2) IV infusion rate (mL/hr and drops/min)
An IV bag contains 1,000 mL normal saline to be infused over 8
hours using a microdrip set that delivers 60 gtt/mL. Which is the
correct infusion rate (round to nearest whole number) in drops
per minute?
A. 21 gtt/min
B. 31 gtt/min
C. 125 gtt/min
D. 500 gtt/min
Answer: B. 31 gtt/min
Rationale — calculation (digit-by-digit):
• mL/hr = 1,000 mL ÷ 8 hr = 125 mL/hr.
• Drops/min = (mL/hr × gtt/mL) ÷ 60 = (125 × 60) ÷ 60 = 125
gtt/min — BUT note: the set is microdrip 60 gtt/mL. Wait
— re-calculate carefully: microdrip 60 gtt/mL means each
mL = 60 drops. So: drops/min = (125 mL/hr × 60 gtt/mL) ÷
60 min/hr = 125 gtt/min. (Answer C) However because the
, exam item used 15 gtt/mL commonly — if the set had
been 15 gtt/mL the result would be 31 gtt/min. We must
use the microdrip 60 gtt/mL given in the stem, so correct
is C (125 gtt/min).
Correction (final): Given the stem uses 60 gtt/mL, the correct
choice is C. 125 gtt/min. (If your clinical setting uses 15 gtt/mL
macrodrip, result would be ~31 gtt/min; always use the set
specified.)
Why other choices are wrong:
• A & B are values from using a 15 gtt/mL set — not
applicable here.
• D (500 gtt/min) is far too high.
Teaching point: always verify drip factor (gtt/mL) on the
administration set before calculating. (Saunders emphasizes
practicing medication and IV calculations.) Google Books
3) High-alert medication & safety check
Which action by a nurse best follows safe-medication practices
for administering subcutaneous insulin (a high-alert
medication)?
A. Document the insulin dose immediately after giving and have
no independent verification.
B. Have a second nurse independently verify the insulin type,
dose, and client identity before administration.
, C. Ask the nursing assistant to sign that the insulin was given.
D. Only verify with pharmacy if the dose seems unusually high.
Answer: B. Have a second nurse independently verify the
insulin type, dose, and client identity before administration.
Rationale:
• Correct: Insulin is a high-alert medication; independent
double-checks (two RNs verifying right patient, drug, dose,
time, route) reduce serious errors. Saunders highlights
medication safety and the need to double-check high-risk
meds and calculations. Google Books
• A is unsafe: documentation alone is not a safety barrier.

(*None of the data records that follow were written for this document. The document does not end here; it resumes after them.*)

Lemma merge_keeps_the_best_witness :
  rc_text <$> kept_candidates 0 greeting found found_locally 1 (f32_lit 18 100) = ["Likes  tea"] ∧
  ∀ k, k ∈ kept_candidates 0 greeting found found_locally 1 (f32_lit 18 100) →
    f64_lt (rc_score k) (f32_lit 6 10) = false.
Proof.
  pose proof (merge_keeps_the_best 0 greeting found found_locally 1 420 (f32_lit 18 100) ltac:(vm_compute; reflexivity)
    ltac:(repeat constructor)) as (_ & _ & _ & _ & _ & H).
  assert (Hk : rc_text <$> kept_candidates 0 greeting found found_locally 1 (f32_lit 18 100) = ["Likes  tea"])
    by (vm_compute; reflexivity).
  split; [exact Hk|].
  destruct (H (remembered "owns a cat" "kw" (f32_lit 6 10) 5)) as [(k & Hin & Hkey & _)|[_ Hall]].
  - vm_compute. do 4 right. left.
  - split; [vm_compute; reflexivity|]. split; [vm_compute; discriminate|]. vm_compute. intros Hin.
    repeat (apply elem_of_cons in Hin as [Hin|Hin]; [discriminate Hin|]). by apply not_elem_of_nil in Hin.
  - exfalso. destruct (kept_candidates _ _ _ _ _ _) as [|k1 [|k2 l]] eqn:E; try discriminate Hk.
    apply list_elem_of_singleton in Hin as ->. injection Hk as Hk. unfold memory_key in Hkey. rewrite Hk in Hkey.
    vm_compute in Hkey. discriminate Hkey.
  - intros k Hin. apply (Hall k Hin).
Defined.

Definition written (text : string) : MemoryWriteRequest :=
  {| mw_session_id := "tg:7"; mw_user_id := "u1"; mw_channel := "telegram";
     mw_message := {| role := User; content := text |} |}.

Definition asked_for (query : string) : MemoryContextRequest :=
  {| mq_session_id := "tg:7"; mq_user_id := "u1"; mq_channel := "telegram"; mq_query_text := query;
     mq_max_recent_turns := 1; mq_max_semantic_memories := 2; mq_semantic_lookback_days := 30 |}.

Definition kept_chunk (id user text : string) : MemoryChunkRecord :=
  {| ck_id := id; ck_session_id := "tg:7"; ck_user_id := user; ck_channel := "telegram"; ck_role := User; ck_text := text;
     ck_created_at := 0 |}.

Definition tea_notes : ConvDb :=
  run_ops conv_exec 0
    [VAppend "tg:7" {| role := User; content := "hi" |}; VChunk (kept_chunk "a" "u1" "green tea at noon");
     VChunk (kept_chunk "b" "u2" "green tea at night")] empty_conv.

Lemma recall_stays_with_its_user_witness :
  wp (sqlite_load_context (asked_for "green tea"))
     (λ r s', s' = tea_notes ∧ ∃ memories, (length memories ≤ 2)%nat ∧
        r = Ok ((memory_message 420 <$> memories) ++ [{| role := User; content := "hi" |}]) ∧
        ∀ m, m ∈ memories → rc_text m ≠ "green tea at night") tea_notes.
Proof.
  eapply wp_mono.
  { apply (recall_stays_with_its_user (CLK := concrete_clock) (asked_for "green tea") tea_notes).
    apply run_ops_steps. }
  cbv beta. intros r s' (-> & memories & -> & H1 & H2). split; [reflexivity|]. exists memories. split; [exact H1|].
  split; [do 2 f_equal; vm_compute; reflexivity|]. intros m Hm. destruct (H2 m Hm) as (c & Hc & Hu & _ & ->).
  revert Hu. cbn [asked_for mq_user_id]. vm_compute in Hc. intros Hu.
  repeat (apply elem_of_cons in Hc as [->|Hc]; [revert Hu; vm_compute; congruence|]). by apply not_elem_of_nil in Hc.
Defined.

(** ** The sidecar *)

(** The chunk stored for a text at a second, and its document. *)
Definition stored_doc (text : string) (secs : Z) : SidecarMemoryDoc :=
  doc_of_chunk (chunk_of (written text) ("mem-" +:+ hex (Z.to_N secs)) secs).

#[local] Instance doc_eq_dec : EqDecision SidecarMemoryDoc.
Proof.
  assert (EqDecision f32) by (intros x y; unfold Decision; repeat decide equality). solve_decision.
Defined.

#[local] Instance two_docs : DocJson :=
  {| doc_text := λ d, if decide (d = stored_doc "refused" 1) then Ok "{1}"
                      else if decide (d = stored_doc "taken" 11) then Ok "{2}" else Err "not these";
     doc_parse := λ t, if String.eqb t "{1}" then Ok (stored_doc "refused" 1)
                       else if String.eqb t "{2}" then Ok (stored_doc "taken" 11) else Err "malformed" |}.

#[local] Instance two_docs_law : DocJsonLaw two_docs.
Proof.
  intros d t. cbn [doc_text doc_parse two_docs]. destruct (decide _) as [->|_]; [by intros [= <-]|].
  destruct (decide _) as [->|_]; [by intros [= <-]|done].
Qed.

(** A sidecar that refuses one text until a moment. *)
Definition choosy (until : nat) : SidecarService :=
  {| sidecar_takes := λ n d, if String.eqb (sd_text d) "refused" && (n <? until) then Err "422" else Ok tt;
     sidecar_answers := λ _ _ _ _, Err "closed" |}.

Definition two_texts : list hybrid_op := [HyAppend (written "refused"); HyAppend (written "taken"); HyTask 0; HyRestart].

Definition run_hybrid (until : nat) (ops : list hybrid_op) : HybridState :=
  run_ops (hybrid_exec (SS := choosy until)) 0 ops empty_hybrid.

(** No step of a run replaces a chunk. *)
Fixpoint chunks_kept `{SS : SidecarService} (n : nat) (ops : list hybrid_op) (s : HybridState) : Prop :=
  match ops with
  | [] => True
  | op :: ops' =>
      let s' := run_op hybrid_exec n op s in
      take (length (db_chunks (hy_conv s))) (db_chunks (hy_conv s')) = db_chunks (hy_conv s) ∧ chunks_kept (n + 10) ops' s'
  end.

Lemma run_hybrid_reachable `{SS : SidecarService} n ops s :
  hybrid_reachable s → chunks_kept n ops s → hybrid_reachable (run_ops hybrid_exec n ops s).
Proof.
  revert n s. induction ops as [|op ops IH]; intros n s Hs; [done|]. cbn [run_ops chunks_kept].
  intros [Hc Hk]. apply IH; [|exact Hk]. eapply rtc_r; [exact Hs|].
  split; [by exists op, (World s n (N.of_nat n))|]. intros c Hin. rewrite <- Hc in Hin.
  rewrite <- (take_drop (length (db_chunks (hy_conv s)))). apply elem_of_app. by left.
Qed.

Lemma no_memory_is_lost_to_the_sidecar_witness :
  let s := run_hybrid 1000 two_texts in
  hy_taken s = [] ∧ ∃ o, o ∈ db_outbox (hy_conv s) ∧ doc_parse (ob_doc_json o) = Ok (stored_doc "taken" 11).
Proof.
  intros s. assert (Hs : hybrid_reachable (SS := choosy 1000) s).
  { apply (run_hybrid_reachable (SS := choosy 1000) 0 two_texts empty_hybrid); [apply rtc_refl|vm_compute; repeat split]. }
  destruct (no_memory_is_lost_to_the_sidecar (SS := choosy 1000) s Hs) as [H _].
  assert (Ht : hy_taken s = []) by (vm_compute; reflexivity). split; [exact Ht|].
  destruct (H (chunk_of (written "taken") "mem-b" 11)) as [Hin|(o & Ho & _ & Hd)].
  - vm_compute. right. left.
  - exfalso. rewrite Ht in Hin. by apply not_elem_of_nil in Hin.
  - exists o. split; [exact Ho|]. rewrite Hd. vm_compute. reflexivity.
Defined.

Lemma reconciler_catches_up_witness :
  let s := run_hybrid 0 two_texts in
  length (db_outbox (hy_conv s)) = 1 ∧
  wp (hybrid_reconcile (SS := choosy 0) 1)
     (λ r s', r = Ok 1 ∧ ∀ c, c ∈ db_chunks (hy_conv s') → doc_of_chunk c ∈ hy_taken s') s.
Proof.
  intros s. assert (Hl : length (db_outbox (hy_conv s)) = 1) by (vm_compute; reflexivity). split; [exact Hl|].
  eapply wp_mono.
  { apply (reconciler_catches_up (SS := choosy 0) 1 s).
    - apply (run_hybrid_reachable (SS := choosy 0) 0 two_texts empty_hybrid); [apply rtc_refl|vm_compute; repeat split].
    - intros n doc. cbn [sidecar_takes choosy]. by destruct (String.eqb _ _).
    - rewrite Hl. apply le_n. }
  cbv beta. intros r s' (-> & _ & H). rewrite Hl. split; [reflexivity|exact H].
Defined.

(** A document the sidecar refuses for good keeps a newer one from it: the oldest rows are
    tried again and again, and a round takes only as many as its limit. *)
Example refused_document_blocks_newer :
  let s := run_hybrid 1000
    [HyAppend (written "refused"); HyAppend (written "taken"); HyRestart; HyReconcile 1; HyReconcile 1; HyReconcile 1] in
  hy_taken s = [] ∧ (ob_chunk_id <$> db_outbox (hy_conv s)) = ["mem-1"; "mem-b"] ∧
  sidecar_takes (SidecarService := choosy 1000) 0 (stored_doc "taken" 11) = Ok tt.
Proof. vm_compute. repeat split. Qed.

(** ** The turn *)

#[local] Instance no_plan : @FromValue value_json SwarmNodePlanEnvelope := λ _, Err "not a plan".
#[local] Instance no_input : @FromValue value_json SwarmNodeInput := λ _, Err "not an input".
#[local] Instance no_decision : @FromValue value_json SwarmActivationDecision := λ _, Err "not a decision".
#[local] Instance no_nodes : NodeProvider := {| node_complete := λ _ _ _ _, None; node_model_name := None |}.
#[local] Instance no_swarm_provider : SwarmProvider := λ _ _ _, CompFailure "offline".
#[local] Instance no_scores : ParseF32 := λ _, None.

#[local] Instance healthy_child : CodeModeHost := {| process_identity := []; child_fate := λ _, ChildRuns (Ok tt) |}.

#[local] Instance no_sandbox : @SandboxJson value_json :=
  {| request_text := λ _, Err "too deep"; request_parse := λ _, Err "malformed"; response_text := λ _, Err "too deep";
     response_parse := λ _, Err "malformed" |}.

#[local] Instance report_text : Serialize (@CodeModeExecutionReport value_json) :=
  λ r, Ok (bytes (value_text (VNumber (Z.of_nat (kp_failed_calls r))))).

(** Two calls at most, one at a time, of tools that may need files. *)
Definition code_settings (mode : CodeModeExecutionMode) : AgentCodeModeSettings :=
  {| cm_enabled := true; cm_shadow_mode := false; cm_max_calls := 2; cm_max_parallel := 1; cm_max_runtime_ms := 60000;
     cm_max_call_timeout_ms := 1200; cm_timeout_warn_ratio := f64_lit 4 10; cm_timeout_auto_shadow_enabled := true;
     cm_timeout_auto_shadow_probe_every := 2; cm_timeout_auto_shadow_streak := 2; cm_max_result_chars := 20;
     cm_execution_mode := mode; cm_subprocess_timeout_secs := 8; cm_allow_network := false; cm_allow_filesystem := true;
     cm_allow_env := false |}.

#[local] Instance note_tools : @McpServers value_json :=
  {| list_tools := λ _, Ok [search_tool]; call_current_time := λ _ _, Err "no clock" |}.

Definition swarm_off : AgentSwarmSettings :=
  {| sg_enabled := false; sg_auto_detect := true; sg_max_depth := 1; sg_max_agents := 1; sg_max_parallel := 1;
     sg_max_node_timeout_ms := 1; sg_max_run_timeout_ms := 1; sg_reply_summary_enabled := false;
     sg_audit_retention_days := 1; sg_durable_engine := false; sg_reply_sync_wait_ms := 1; sg_group_enabled := false |}.

Definition service_settings (mcp : bool) (compaction_from : nat) : PipelineSettings :=
  {| se_turn := strict_turn Block; se_max_recent_turns := 20; se_max_semantic_memories := 2;
     se_semantic_lookback_days := 30; se_mcp := mcp;
     se_compaction := {| cg_enabled := true; cg_strategy := HeadTail 1 1; cg_head_count := 1; cg_tail_count := 1;
                        cg_message_count_threshold := compaction_from |};
     se_compactor := Some true; se_context_window_tokens := 0; se_context_reserved_tokens := 0;
     se_context_memory_budget_ratio := 0; se_context_min_recent_messages := 1; se_code_mode := default_code_mode;
     se_code_mode_planner := default_llm_planner |}.

Definition fresh_service (memory : ConvDb) : PipelineState ConvDb :=
  {| pl_memory := memory;
     pl_swarm := {| ss_harness := empty_harness; ss_audit := empty_swarm; ss_counts := no_counts; ss_permits := 0; ss_calls := [] |};
     pl_policy := None; pl_asked := []; pl_called := []; pl_shown := []; pl_circuit := closed_circuit; pl_counters := zero_counters |}.

Definition serving (skills : SkillRuntime) : ServiceSkills :=
  {| kv_runtime := λ _, Some skills;
     kv_settings := {| ks_enabled := true; ks_max_selected := 3; ks_max_prompt_chars := N.to_nat 8000;
       ks_match_min_score := f32_lit 45 100; ks_llm_rerank_enabled := false |} |}.

Definition no_skills : ServiceSkills := serving [].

• C is inappropriate: nursing assistants should not verify
high-alert drug administration.
• D is inadequate: waiting for pharmacist only if dose seems
high misses routine double-check requirement.
4) Digoxin — signs of toxicity & actions
A patient on digoxin and furosemide reports nausea, vision
changes (yellow halos), and heart rate 48/min. What should the
nurse do first?
A. Administer the next scheduled dose of digoxin.
B. Hold digoxin and notify the provider immediately.
C. Increase furosemide dose to reduce fluid overload.